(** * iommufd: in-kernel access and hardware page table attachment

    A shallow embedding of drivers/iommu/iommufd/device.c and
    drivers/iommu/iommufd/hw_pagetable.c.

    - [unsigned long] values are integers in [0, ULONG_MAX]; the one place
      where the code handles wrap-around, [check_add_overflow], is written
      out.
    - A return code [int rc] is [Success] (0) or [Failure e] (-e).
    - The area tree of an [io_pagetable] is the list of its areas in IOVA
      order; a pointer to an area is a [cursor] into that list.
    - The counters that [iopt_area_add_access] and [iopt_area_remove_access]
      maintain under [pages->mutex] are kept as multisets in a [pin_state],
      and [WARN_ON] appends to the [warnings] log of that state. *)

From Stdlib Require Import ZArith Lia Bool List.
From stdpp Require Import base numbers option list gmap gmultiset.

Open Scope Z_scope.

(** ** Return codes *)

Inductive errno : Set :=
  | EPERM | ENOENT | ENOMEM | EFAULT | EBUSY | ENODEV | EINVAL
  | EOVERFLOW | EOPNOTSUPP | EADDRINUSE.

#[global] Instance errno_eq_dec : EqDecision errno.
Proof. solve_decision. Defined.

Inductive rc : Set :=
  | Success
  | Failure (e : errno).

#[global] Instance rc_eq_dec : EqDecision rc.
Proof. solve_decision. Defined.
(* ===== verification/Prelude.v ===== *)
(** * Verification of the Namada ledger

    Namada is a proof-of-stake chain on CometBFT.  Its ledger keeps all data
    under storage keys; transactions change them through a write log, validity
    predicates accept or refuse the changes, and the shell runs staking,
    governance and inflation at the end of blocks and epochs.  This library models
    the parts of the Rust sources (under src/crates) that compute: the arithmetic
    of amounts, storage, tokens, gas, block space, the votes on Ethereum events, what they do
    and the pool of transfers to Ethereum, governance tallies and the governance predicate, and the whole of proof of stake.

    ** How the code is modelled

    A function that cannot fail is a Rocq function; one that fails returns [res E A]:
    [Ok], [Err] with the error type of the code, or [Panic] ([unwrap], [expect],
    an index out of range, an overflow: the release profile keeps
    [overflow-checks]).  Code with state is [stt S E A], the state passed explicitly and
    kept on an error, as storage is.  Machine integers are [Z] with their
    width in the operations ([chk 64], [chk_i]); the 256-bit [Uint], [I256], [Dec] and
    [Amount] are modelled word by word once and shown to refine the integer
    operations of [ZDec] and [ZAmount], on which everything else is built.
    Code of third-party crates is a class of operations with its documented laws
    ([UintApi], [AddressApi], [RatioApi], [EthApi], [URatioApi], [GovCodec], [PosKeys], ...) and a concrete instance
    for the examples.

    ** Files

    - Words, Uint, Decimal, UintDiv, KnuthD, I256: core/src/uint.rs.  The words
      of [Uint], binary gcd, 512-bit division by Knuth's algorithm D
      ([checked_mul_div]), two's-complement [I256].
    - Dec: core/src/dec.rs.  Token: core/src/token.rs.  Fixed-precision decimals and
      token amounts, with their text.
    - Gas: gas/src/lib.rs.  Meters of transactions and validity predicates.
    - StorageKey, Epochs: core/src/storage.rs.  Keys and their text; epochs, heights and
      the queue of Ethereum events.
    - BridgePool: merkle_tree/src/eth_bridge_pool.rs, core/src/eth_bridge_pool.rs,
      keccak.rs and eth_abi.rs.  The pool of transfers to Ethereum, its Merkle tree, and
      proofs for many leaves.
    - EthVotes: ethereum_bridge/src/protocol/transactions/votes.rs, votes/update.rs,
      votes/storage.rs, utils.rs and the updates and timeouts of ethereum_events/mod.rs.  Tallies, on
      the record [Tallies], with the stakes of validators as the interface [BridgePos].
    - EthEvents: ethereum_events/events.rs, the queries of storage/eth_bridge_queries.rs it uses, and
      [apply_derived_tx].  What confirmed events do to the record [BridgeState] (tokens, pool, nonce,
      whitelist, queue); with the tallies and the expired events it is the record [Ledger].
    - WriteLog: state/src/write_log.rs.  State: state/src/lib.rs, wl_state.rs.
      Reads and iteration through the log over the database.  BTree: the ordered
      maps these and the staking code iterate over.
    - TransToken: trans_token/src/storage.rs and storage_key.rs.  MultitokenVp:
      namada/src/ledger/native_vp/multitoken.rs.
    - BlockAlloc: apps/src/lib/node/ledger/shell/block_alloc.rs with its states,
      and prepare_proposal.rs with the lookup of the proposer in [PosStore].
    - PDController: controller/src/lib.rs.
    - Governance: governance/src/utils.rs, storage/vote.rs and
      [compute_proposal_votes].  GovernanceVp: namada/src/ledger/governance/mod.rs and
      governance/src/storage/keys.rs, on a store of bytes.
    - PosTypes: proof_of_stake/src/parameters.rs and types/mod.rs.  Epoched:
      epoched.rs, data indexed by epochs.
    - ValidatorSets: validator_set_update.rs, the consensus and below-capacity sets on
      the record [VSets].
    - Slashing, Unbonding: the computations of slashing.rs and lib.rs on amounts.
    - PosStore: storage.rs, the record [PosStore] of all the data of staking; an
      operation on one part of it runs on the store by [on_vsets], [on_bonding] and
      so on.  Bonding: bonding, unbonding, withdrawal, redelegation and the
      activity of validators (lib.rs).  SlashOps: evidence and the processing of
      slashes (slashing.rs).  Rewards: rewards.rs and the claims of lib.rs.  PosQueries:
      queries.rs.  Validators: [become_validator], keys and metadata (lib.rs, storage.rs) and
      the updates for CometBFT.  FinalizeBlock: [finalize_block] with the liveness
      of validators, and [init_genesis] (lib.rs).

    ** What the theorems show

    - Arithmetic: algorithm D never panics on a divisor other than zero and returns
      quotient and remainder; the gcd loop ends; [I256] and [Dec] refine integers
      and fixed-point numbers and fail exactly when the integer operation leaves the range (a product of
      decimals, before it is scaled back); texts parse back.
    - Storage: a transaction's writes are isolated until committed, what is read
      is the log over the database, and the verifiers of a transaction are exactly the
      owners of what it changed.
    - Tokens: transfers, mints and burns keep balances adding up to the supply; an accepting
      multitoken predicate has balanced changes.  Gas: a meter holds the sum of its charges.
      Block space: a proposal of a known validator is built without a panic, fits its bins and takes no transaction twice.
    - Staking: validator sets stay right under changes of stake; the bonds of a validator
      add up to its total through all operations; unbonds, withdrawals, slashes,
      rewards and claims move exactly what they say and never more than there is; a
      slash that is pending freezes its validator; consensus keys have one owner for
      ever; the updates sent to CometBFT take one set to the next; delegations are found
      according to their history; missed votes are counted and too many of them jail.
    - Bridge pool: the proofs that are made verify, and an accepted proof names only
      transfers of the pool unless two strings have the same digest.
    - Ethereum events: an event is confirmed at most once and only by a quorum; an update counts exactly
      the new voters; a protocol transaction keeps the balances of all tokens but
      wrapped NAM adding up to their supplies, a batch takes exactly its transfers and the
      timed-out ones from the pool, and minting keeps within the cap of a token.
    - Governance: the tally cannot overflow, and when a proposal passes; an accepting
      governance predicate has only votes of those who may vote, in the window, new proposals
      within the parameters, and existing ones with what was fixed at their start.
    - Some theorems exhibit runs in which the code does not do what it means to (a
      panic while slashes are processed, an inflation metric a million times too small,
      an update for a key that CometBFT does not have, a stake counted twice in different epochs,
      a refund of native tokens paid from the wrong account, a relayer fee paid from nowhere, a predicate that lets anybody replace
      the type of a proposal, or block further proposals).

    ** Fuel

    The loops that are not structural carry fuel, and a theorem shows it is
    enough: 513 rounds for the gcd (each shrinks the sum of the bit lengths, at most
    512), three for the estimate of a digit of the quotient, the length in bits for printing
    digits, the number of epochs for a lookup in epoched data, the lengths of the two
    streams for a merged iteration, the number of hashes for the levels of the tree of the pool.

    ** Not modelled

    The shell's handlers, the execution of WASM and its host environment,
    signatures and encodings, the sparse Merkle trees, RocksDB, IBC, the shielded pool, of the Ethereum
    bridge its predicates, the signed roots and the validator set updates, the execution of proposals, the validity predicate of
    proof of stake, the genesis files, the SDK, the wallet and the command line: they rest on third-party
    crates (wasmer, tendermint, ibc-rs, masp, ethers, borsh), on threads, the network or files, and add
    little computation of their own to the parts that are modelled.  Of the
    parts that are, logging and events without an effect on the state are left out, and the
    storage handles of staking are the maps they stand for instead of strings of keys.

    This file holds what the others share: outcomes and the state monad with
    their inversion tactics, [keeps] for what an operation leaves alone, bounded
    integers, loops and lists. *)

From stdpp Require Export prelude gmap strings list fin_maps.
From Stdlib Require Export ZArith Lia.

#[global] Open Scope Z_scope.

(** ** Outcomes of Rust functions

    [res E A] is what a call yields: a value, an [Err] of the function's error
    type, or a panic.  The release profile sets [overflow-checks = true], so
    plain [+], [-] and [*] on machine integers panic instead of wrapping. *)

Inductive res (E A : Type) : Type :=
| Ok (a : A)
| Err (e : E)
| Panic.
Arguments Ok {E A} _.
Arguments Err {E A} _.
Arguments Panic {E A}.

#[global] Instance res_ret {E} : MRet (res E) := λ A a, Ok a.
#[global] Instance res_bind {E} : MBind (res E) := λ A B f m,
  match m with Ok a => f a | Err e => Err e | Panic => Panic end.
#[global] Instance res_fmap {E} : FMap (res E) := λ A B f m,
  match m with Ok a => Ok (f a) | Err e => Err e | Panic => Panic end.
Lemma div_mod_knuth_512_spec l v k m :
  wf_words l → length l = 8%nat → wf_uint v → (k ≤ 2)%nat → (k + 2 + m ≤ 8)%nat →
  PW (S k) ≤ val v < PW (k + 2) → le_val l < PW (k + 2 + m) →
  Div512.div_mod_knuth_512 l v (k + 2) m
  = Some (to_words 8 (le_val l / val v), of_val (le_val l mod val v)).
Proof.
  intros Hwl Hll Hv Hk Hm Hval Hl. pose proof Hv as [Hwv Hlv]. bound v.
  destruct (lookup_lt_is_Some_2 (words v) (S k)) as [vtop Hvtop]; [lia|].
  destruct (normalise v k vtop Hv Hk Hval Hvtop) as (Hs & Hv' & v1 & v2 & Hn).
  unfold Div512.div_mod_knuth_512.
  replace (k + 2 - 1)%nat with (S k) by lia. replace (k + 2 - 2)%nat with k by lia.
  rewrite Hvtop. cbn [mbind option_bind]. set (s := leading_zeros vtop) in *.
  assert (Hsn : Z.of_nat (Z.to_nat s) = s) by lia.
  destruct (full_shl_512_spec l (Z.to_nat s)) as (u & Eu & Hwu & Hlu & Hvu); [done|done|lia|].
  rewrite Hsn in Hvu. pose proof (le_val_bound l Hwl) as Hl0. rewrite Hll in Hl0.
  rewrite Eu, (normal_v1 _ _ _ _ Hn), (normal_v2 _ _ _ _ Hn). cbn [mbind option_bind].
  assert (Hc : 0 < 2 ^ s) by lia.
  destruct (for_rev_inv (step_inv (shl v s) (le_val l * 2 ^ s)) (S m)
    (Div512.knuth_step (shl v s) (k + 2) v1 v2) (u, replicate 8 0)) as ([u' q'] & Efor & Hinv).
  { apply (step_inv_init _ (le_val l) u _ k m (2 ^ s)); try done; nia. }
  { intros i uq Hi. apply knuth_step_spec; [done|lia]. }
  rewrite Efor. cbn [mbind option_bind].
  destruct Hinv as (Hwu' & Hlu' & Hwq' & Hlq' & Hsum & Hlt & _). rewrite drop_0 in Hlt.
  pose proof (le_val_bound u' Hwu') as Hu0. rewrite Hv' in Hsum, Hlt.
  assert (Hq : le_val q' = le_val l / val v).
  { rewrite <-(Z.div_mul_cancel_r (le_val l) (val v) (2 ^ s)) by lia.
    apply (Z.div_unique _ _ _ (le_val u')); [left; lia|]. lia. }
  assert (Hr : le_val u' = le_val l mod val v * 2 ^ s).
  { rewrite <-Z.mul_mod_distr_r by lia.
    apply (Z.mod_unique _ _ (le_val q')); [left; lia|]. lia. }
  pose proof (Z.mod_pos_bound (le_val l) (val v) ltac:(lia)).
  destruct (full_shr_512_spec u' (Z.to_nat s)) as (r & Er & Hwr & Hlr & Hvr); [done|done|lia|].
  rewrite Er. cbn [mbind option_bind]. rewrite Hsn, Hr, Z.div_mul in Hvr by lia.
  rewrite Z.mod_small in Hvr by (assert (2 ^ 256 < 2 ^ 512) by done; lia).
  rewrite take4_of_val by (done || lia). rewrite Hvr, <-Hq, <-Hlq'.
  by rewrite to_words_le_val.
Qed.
___
### WORK ORDER
Everything from the line containing "Namada is a" through the line containing "governance and inflation" in the material above should be retyped exactly, both ends included, and nothing more.

### WRITTEN SOLUTION
    Namada is a proof-of-stake chain on CometBFT.  Its ledger keeps all data
    under storage keys; transactions change them through a write log, validity
    predicates accept or refuse the changes, and the shell runs staking,
    governance and inflation at the end of blocks and epochs.  This library models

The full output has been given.